Stored data:
....................

(** Route to the correct tool based on intent. *)
Definition route (i : intent) (df : data_frames) : M answer :=
  match i with
  | revenue_vs_budget month => get_revenue_vs_budget month df
  | opex_breakdown month => get_opex_breakdown month df
  | cash_runway_projection =>
      burn <- _calculate_net_burn df ;;
      match burn with
      | None => ret (not_enough_data, None)
      | Some (avg_burn, latest_cash, last_month) =>
          if negb (Qle_bool avg_burn 0)
          then get_cash_runway avg_burn latest_cash last_month df
          else get_cash_projection (- avg_burn) latest_cash last_month df
      end
  | ebitda_single_month month => get_ebitda month df
  | metric_trend metric months => get_metric_trend metric months df
  | gross_margin_trend months => get_gross_margin_trend months df
  | revenue_variance_by_entity month => get_revenue_variance_by_entity month df
  | cash_balance_trend months => get_cash_balance_trend months df
  | metric_ranking metric ranking n => get_metric_ranking metric ranking n df
  | single_metric metric month => get_single_metric metric month df
  | multi_month_metric metric months => get_multi_month_metric metric months df
  | unknown => ret (sorry_message, None)
  end.

(** The main entry point for the agent. *)
Definition run_agent (query : string) (df : data_frames) : M answer :=
  intent <- get_intent query df ;;
  route intent df.

(* ================================================================== *)
(** * Definitions of the statements *)

(** The fields of a date fit the widths of the format: a year of four
    digits, a month and a day of two. *)
Definition fmt_ok (d : date) : Prop :=
  1000 <= year d < 10000 /\ 0 <= month d < 100 /\ 0 <= day d < 100.

(** The value of [int(s)] when it is accepted. *)
Definition digits_ok (ds : string) : bool := Z.of_nat (String.length ds) <=? 4300.

(** The number of months that [_extract_number_of_months] returns when
    [int] accepts the digits. *)
Definition number_of_months (query : string) (default : Z) : Z :=
  match search_number query with
  | Some ds => int_of ds
  | None => default
  end.

(** What each block of [get_intent] answers when [int] accepts the digits
    it is given, and the answer of the whole chain. *)
Definition ranking_rule (query : string) : option intent :=
  match search_ranking query with
  | Some (ranking_type, ds) =>
      ranking_choice query ranking_type (match ds with EmptyString => 1 | _ => int_of ds end)
  | None => None
  end.

Definition has_trend_word (query : string) : bool :=
  contains "trend" query || contains "history" query || contains "historical" query.

Definition trend_rule (query : string) : option intent :=
  if has_trend_word query then trend_choice query (number_of_months query 6) else None.

Definition intent_rules (query : string) (months : list string) : intent :=
  match orelse (ranking_rule query)
        (orelse (trend_rule query)
        (orelse (multi_month_rule query months)
        (orelse (single_month_rule query months)
                (general_rule query)))) with
  | Some i => i
  | None => unknown
  end.

(** The strings of digits that [get_intent] hands to [int] are of 4300
    digits at most: the digits of the ranking, and the digits of the trend
    when the ranking block does not answer. *)
Definition ranking_digits_ok (query : string) : bool :=
  match search_ranking query with
  | Some (_, ds) => digits_ok ds
  | None => true
  end.

Definition trend_digits_ok (query : string) : bool :=
  if has_trend_word query then
    match search_number query with
    | Some ds => digits_ok ds
    | None => true
    end
  else true.

Definition ints_ok (query : string) : bool :=
  ranking_digits_ok query
  && match ranking_rule query with
     | Some _ => true
     | None => trend_digits_ok query
     end.

Definition int_refused : exn :=
  ValueError "Exceeds the limit (4300 digits) for integer string conversion".

(** A date whose month is a month of the calendar, as every timestamp
    is, and a date in a year that timestamps hold from end to end. *)
Definition calendar_month (d : date) : Prop := 1 <= month d <= 12.

Definition in_timestamp_range (d : date) : Prop := 1678 <= year d <= 2261.

(** Numbers and rows on which float64 arithmetic is exact: whole amounts
    and whole rates whose absolute values add up to less than 2^53.  Every
    product and every sum of such rows, in any order, is a whole number
    below 2^53, which a float64 holds exactly. *)
Definition is_whole (q : Q) : bool := Qnum q mod Zpos (Qden q) =? 0.

Definition float_limit : Q := inject_Z (2 ^ 53).

Definition exact_rows (rows : list usd_row) : bool :=
  forallb (fun r => is_whole (amount (base r)) && is_whole (rate_to_usd r)) rows
  && negb (Qle_bool float_limit (Qsum (map (fun r => Qabs_val (amount_usd r)) rows))).

(** A quotient of two whole numbers [a / b] with [|a| + |b| < 2^53]: the
    float64 quotient is the exact one rounded, and cutting it gives the
    same whole number as cutting the exact one. *)
Definition exact_quotient (a b : Q) : bool :=
  is_whole a && is_whole b
  && negb (Qle_bool float_limit (Qabs_val a + Qabs_val b)%Q).
Lemma createFileFromTemplate_keeps_every_entry_witness :
  vault (inbox_world (JS.mkDate 0))
  ⊆ vault (MainTsEngine.createFileFromTemplate
             (settings_with
                (Settings.mkTemplateSettings "Daily" (Some "Inbox") None None None))
             "Templates/Daily.md" (inbox_world (JS.mkDate 0)))
  /\ "Inbox/未命名.md" = "Inbox" +:+ "/" +:+ placeholder.
Proof.
  destruct (createFileFromTemplate_keeps_every_entry 480
              (settings_with
                 (Settings.mkTemplateSettings "Daily" (Some "Inbox") None None None))
              "Templates/Daily.md" (inbox_world (JS.mkDate 0)))
    as (_ & Hsub & _ & Hone).
  split; [exact Hsub|].
  apply Hone.
  - vm_compute. reflexivity.
  - vm_compute. reflexivity.
  - vm_compute. eexists. reflexivity.
  - vm_compute. eexists. reflexivity.
Defined.

End EngineRunFacts.

(** ** The instantiation engine: a second run *)

Module EngineRepeatFacts.
Import Vault Engine EngineSpec EngineFacts EngineRunFacts.

(** The four checks read the vault only, and keep passing when entries are
    added to it. *)
Lemma resolve_more_entries (settings : Settings.TinyTemplatesSettings)
  (templatePath : string) (w w' : World) r :
  vault w ⊆ vault w' ->
  resolve settings templatePath w = inr r ->
  resolve settings templatePath w' = inr r.
Proof.
  intros Hsub. unfold resolve.
  destruct (vault w !! templatePath) as [[c|]|] eqn:Hf; try discriminate.
  rewrite (lookup_weaken _ _ _ _ Hf Hsub).
  destruct (Settings.templates settings !! templatePath) as [t|];
    [|destruct (JS.inherited templatePath); discriminate].
  destruct (String.eqb (default "" (Settings.targetFolder t)) "");
    [discriminate|].
  destruct (vault w !! default "" (Settings.targetFolder t)) as [[c'|]|] eqn:Hd;
    try discriminate.
  rewrite (lookup_weaken _ _ _ _ Hd Hsub). intros E. exact E.
Qed.
Lemma gather_appends_only_witness :
  ∃ d' ls',
    gather_text {[ 101 := [">101" +:+ Py.nl] ]} (Py.readlines Sample.bfd) = Ok d' ∧
    d' !! 101 = Some ([">101" +:+ Py.nl] ++ ls').
Proof.
  destruct (gather_text {[ 101 := [">101" +:+ Py.nl] ]} (Py.readlines Sample.bfd))
    as [d'| |] eqn:H; [|vm_compute in H; discriminate..].
  destruct (gather_appends_only _ d' _ H 101 [">101" +:+ Py.nl]) as [ls' Hls'].
  { vm_compute. reflexivity. }
  eauto.
Defined.

(** X24. Files are parsed one after the other into the same blocks, and
    each file starts armed: with two files that each open with a header
    for [n] and hold no NUL byte, the entry for [n] is the lines of the
    first file followed by the lines of the second, and reading them
    changes nothing on disk. *)
Theorem gather_two_files (f1 f2 t1 t2 : string) (n : Z) (h1 h2 : string)
    (B1 B2 : list string) (s : state) :
  files (fs s) !! f1 = Some (Text t1) →
  files (fs s) !! f2 = Some (Text t2) →
  Py.readlines t1 = h1 :: B1 → Py.readlines t2 = h2 :: B2 →
  header_for n h1 → header_for n h2 →
  Forall plain B1 → Forall plain B2 →
  for_fold [f1; f2] gather_file ∅ s
  = (Ok {[ n := strip_nul h1 :: B1 ++ strip_nul h2 :: B2 ]}, s).
Proof.
  intros Hf1 Hf2 Hl1 Hl2 Hh1 Hh2 HB1 HB2.
  cbn [for_fold]. unfold bind, gather_file, bind, Os.read_lines, lift, ret.
  rewrite Hf1, Hl1, (gather_text_one_block ∅ n h1 B1 Hh1 HB1).
  rewrite Hf2, Hl2, (gather_text_one_block _ n h2 B2 Hh2 HB2).
  rewrite lookup_empty, lookup_insert_eq, insert_insert_eq. simpl.
  by rewrite insert_empty.
Qed.

Lemma gather_two_files_witness :
  fst (for_fold ["out/uniref.a3m"; "out/env.a3m"] gather_file ∅
         (State (MkFS {[ "out/uniref.a3m" := Text (">101" +:+ Py.nl +:+ "SSS" +:+ Py.nl);
                         "out/env.a3m" := Text (">101" +:+ Py.nl +:+ "CCC" +:+ Py.nl) ]}
                   ∅) 0 0 []))
  = Ok {[ 101 := [">101" +:+ Py.nl; "SSS" +:+ Py.nl; ">101" +:+ Py.nl;
                  "CCC" +:+ Py.nl] ]}.
Proof.
  refine (f_equal fst
            (gather_two_files "out/uniref.a3m" "out/env.a3m"
               (">101" +:+ Py.nl +:+ "SSS" +:+ Py.nl)
               (">101" +:+ Py.nl +:+ "CCC" +:+ Py.nl) 101
               (">101" +:+ Py.nl) (">101" +:+ Py.nl)
               ["SSS" +:+ Py.nl] ["CCC" +:+ Py.nl] _ _ _ _ _ _ _ _ _)).
  - vm_compute. reflexivity.
  - vm_compute. reflexivity.
  - vm_compute. reflexivity.
  - vm_compute. reflexivity.
  - split; vm_compute; reflexivity.
  - split; vm_compute; reflexivity.
  - apply Forall_cons_2; [|apply Forall_nil_2].
    split; [discriminate | vm_compute; reflexivity].
  - apply Forall_cons_2; [|apply Forall_nil_2].
    split; [discriminate | vm_compute; reflexivity].
Defined.

(** ** Results *)

(** X25. The list of line 181 is built exactly when every identifier of
    [Ms] has a block, and is then the joined block of each index in
    turn; an identifier without a block raises [KeyError]. *)
Theorem join_blocks_cases (d : gmap Z (list string)) (ms : list Z) :
  ((∀ n, n ∈ ms → is_Some (d !! n)) →
   join_blocks d ms
   = Ok (map (λ n, Py.join EmptyString (default [] (d !! n))) ms)) ∧
  (∀ n, n ∈ ms → d !! n = None → join_blocks d ms = Raise KeyError).
Proof.
  split.
  - induction ms as [|n ms IH]; intros Hall; [done|].
    cbn [join_blocks map]. destruct (Hall n) as [ls Hls]; [left|].
    rewrite Hls, IH; [done|]. intros k Hk. apply Hall. by right.
  - induction ms as [|k ms IH]; intros n Hn Hnone; [by apply elem_of_nil in Hn|].
    cbn [join_blocks]. destruct (d !! k) as [ls|] eqn:Hk; [|done].
    apply elem_of_cons in Hn as [->|Hn]; [congruence|].
    by rewrite (IH n Hn Hnone).
Qed.

Lemma join_blocks_cases_witness :
  join_blocks {[ 101 := [">101" +:+ Py.nl] ]} [101; 102; 101] = Raise KeyError.
Proof.
  refine (proj2 (join_blocks_cases {[ 101 := [">101" +:+ Py.nl] ]} [101; 102; 101])
            102 _ _).
  - right. left.
  - vm_compute. reflexivity.
Defined.
Lemma restartLoop_keyed ssh d (C : gset string) (l : list (string * TunnelConfig)) m :
  NoDup l.*1 → steady ssh d m →
  ∃ m' out, restartLoop l C m = Done () m' out ∧ steady ssh d m' ∧
    (∀ name cfg, (name, cfg) ∈ l →
       view m' name =
         if decide (name ∈ C) then restarted cfg (view m name) else view m name) ∧
    (∀ k, k ∉ l.*1 → view m' k = view m k).
Proof.
  intros Hnd Hm. unfold restartLoop.
  match goal with |- context [forEach l ?body m] =>
    destruct (forEach_keyed fst
                (λ x e, if decide (x.1 ∈ C) then restarted x.2 e else e)
                (steady ssh d) body l m) as (m' & out & Hrun & Hm' & Hin & Hout);
      [done| |done|]
  end.
  - clear m Hm. intros [name cfg] m Hx (Hopen & Hssh & Hd). cbn [fst snd].
    case_decide as HC; last first.
    { exists m, []. split_and!; try done. intros k. by case_decide. }
    unfold bind at 1, get at 1.
    destruct (configs m !! name) as [old|] eqn:Hold; last first.
    { exists m, []. split_and!; try done.
      view_cases k name; by rewrite ?Hold. }
    destruct (tunnelConfigChanged old cfg) eqn:Hch; last first.
    { exists m, []. split_and!; try done.
      view_cases k name; by rewrite ?Hold, ?Hch. }
    unfold bind at 1, logPrintf at 1. unfold bind at 1, modify at 1. unfold bind at 1.
    rewrite Restart_eq. unfold Restart_result. simpl.
    destruct (tunnels m !! name) as [tun|] eqn:Htun;
      [destruct (Tunnel_Restart tun) as [tun' [err|]] eqn:Hre|]; simpl.
    all: unfold logPrintf, ret; eexists _, _; (split; [reflexivity|]).
    all: split; [done|].
    all: view_cases k name; try done; rewrite ?Htun, ?Hold; simpl; rewrite ?Hch, ?Hre; done.
  - exists m', out. split_and!; try done.
    intros name cfg Hx. apply (Hin (name, cfg) Hx).
Qed.

(** *** The local map [newConfigs] *)

Lemma newConfigsOf_snoc (l : list TunnelConfig) cfg :
  newConfigsOf (l ++ [cfg]) = <[Name cfg := cfg]> (newConfigsOf l).
Proof. unfold newConfigsOf. by rewrite foldl_app. Qed.

Lemma newConfigsOf_lookup (l : list TunnelConfig) k cfg :
  newConfigsOf l !! k = Some cfg → Name cfg = k ∧ cfg ∈ l.
Proof.
  induction l as [|c l IH] using rev_ind; [done|].
  rewrite newConfigsOf_snoc. intros [[<- <-]|[_ Hk]]%lookup_insert_Some.
  - split; [done|]. apply elem_of_app. right. by left.
  - destruct (IH Hk). split; [done|]. apply elem_of_app. by left.
Qed.

Lemma dom_newConfigsOf (l : list TunnelConfig) :
  dom (newConfigsOf l) = list_to_set (Name <$> l).
Proof.
  induction l as [|c l IH] using rev_ind; [done|].
  rewrite newConfigsOf_snoc, dom_insert_L, IH, fmap_app, list_to_set_app_L.
  cbn [fmap list_fmap list_to_set]. by rewrite (right_id_L ∅ (∪)), (comm_L (∪)).
Qed.

Lemma newConfigsOf_None (l : list TunnelConfig) k :
  newConfigsOf l !! k = None ↔ k ∉ Name <$> l.
Proof.
  rewrite <- not_elem_of_dom, dom_newConfigsOf. by rewrite elem_of_list_to_set.
Qed.

(** *** [Reconcile] *)

Lemma List_eq m : List m = Done ((map_to_list (tunnels m)).*1) m [].
Proof. done. Qed.

Lemma elem_of_keys {V} (t : gmap string V) k :
  k ∈ (map_to_list t).*1 ↔ is_Some (t !! k).
Proof.
  rewrite list_elem_of_fmap. split.
  - intros ([k' v] & -> & Hin%elem_of_map_to_list). eauto.
  - intros [v Hv]. exists (k, v). split; [done|]. by apply elem_of_map_to_list.
Qed.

....................

- _EXERCISE PROMPT_: Above are the entries. Copy exactly the part that opens with the line containing "match goal with" and closes with the line containing "all: view_cases k", and no more.

- _SOLUTION TO THIS EXERCISE_:
  match goal with |- context [forEach l ?body m] =>
    destruct (forEach_keyed fst
                (λ x e, if decide (x.1 ∈ C) then restarted x.2 e else e)
                (steady ssh d) body l m) as (m' & out & Hrun & Hm' & Hin & Hout);
      [done| |done|]
  end.
  - clear m Hm. intros [name cfg] m Hx (Hopen & Hssh & Hd). cbn [fst snd].
    case_decide as HC; last first.
    { exists m, []. split_and!; try done. intros k. by case_decide. }
    unfold bind at 1, get at 1.
    destruct (configs m !! name) as [old|] eqn:Hold; last first.
    { exists m, []. split_and!; try done.
      view_cases k name; by rewrite ?Hold. }
    destruct (tunnelConfigChanged old cfg) eqn:Hch; last first.
    { exists m, []. split_and!; try done.
      view_cases k name; by rewrite ?Hold, ?Hch. }
    unfold bind at 1, logPrintf at 1. unfold bind at 1, modify at 1. unfold bind at 1.
    rewrite Restart_eq. unfold Restart_result. simpl.
    destruct (tunnels m !! name) as [tun|] eqn:Htun;
      [destruct (Tunnel_Restart tun) as [tun' [err|]] eqn:Hre|]; simpl.
    all: unfold logPrintf, ret; eexists _, _; (split; [reflexivity|]).
    all: split; [done|].
    all: view_cases k name; try done; rewrite ?Htun, ?Hold; simpl; rewrite ?Hch, ?Hre; done.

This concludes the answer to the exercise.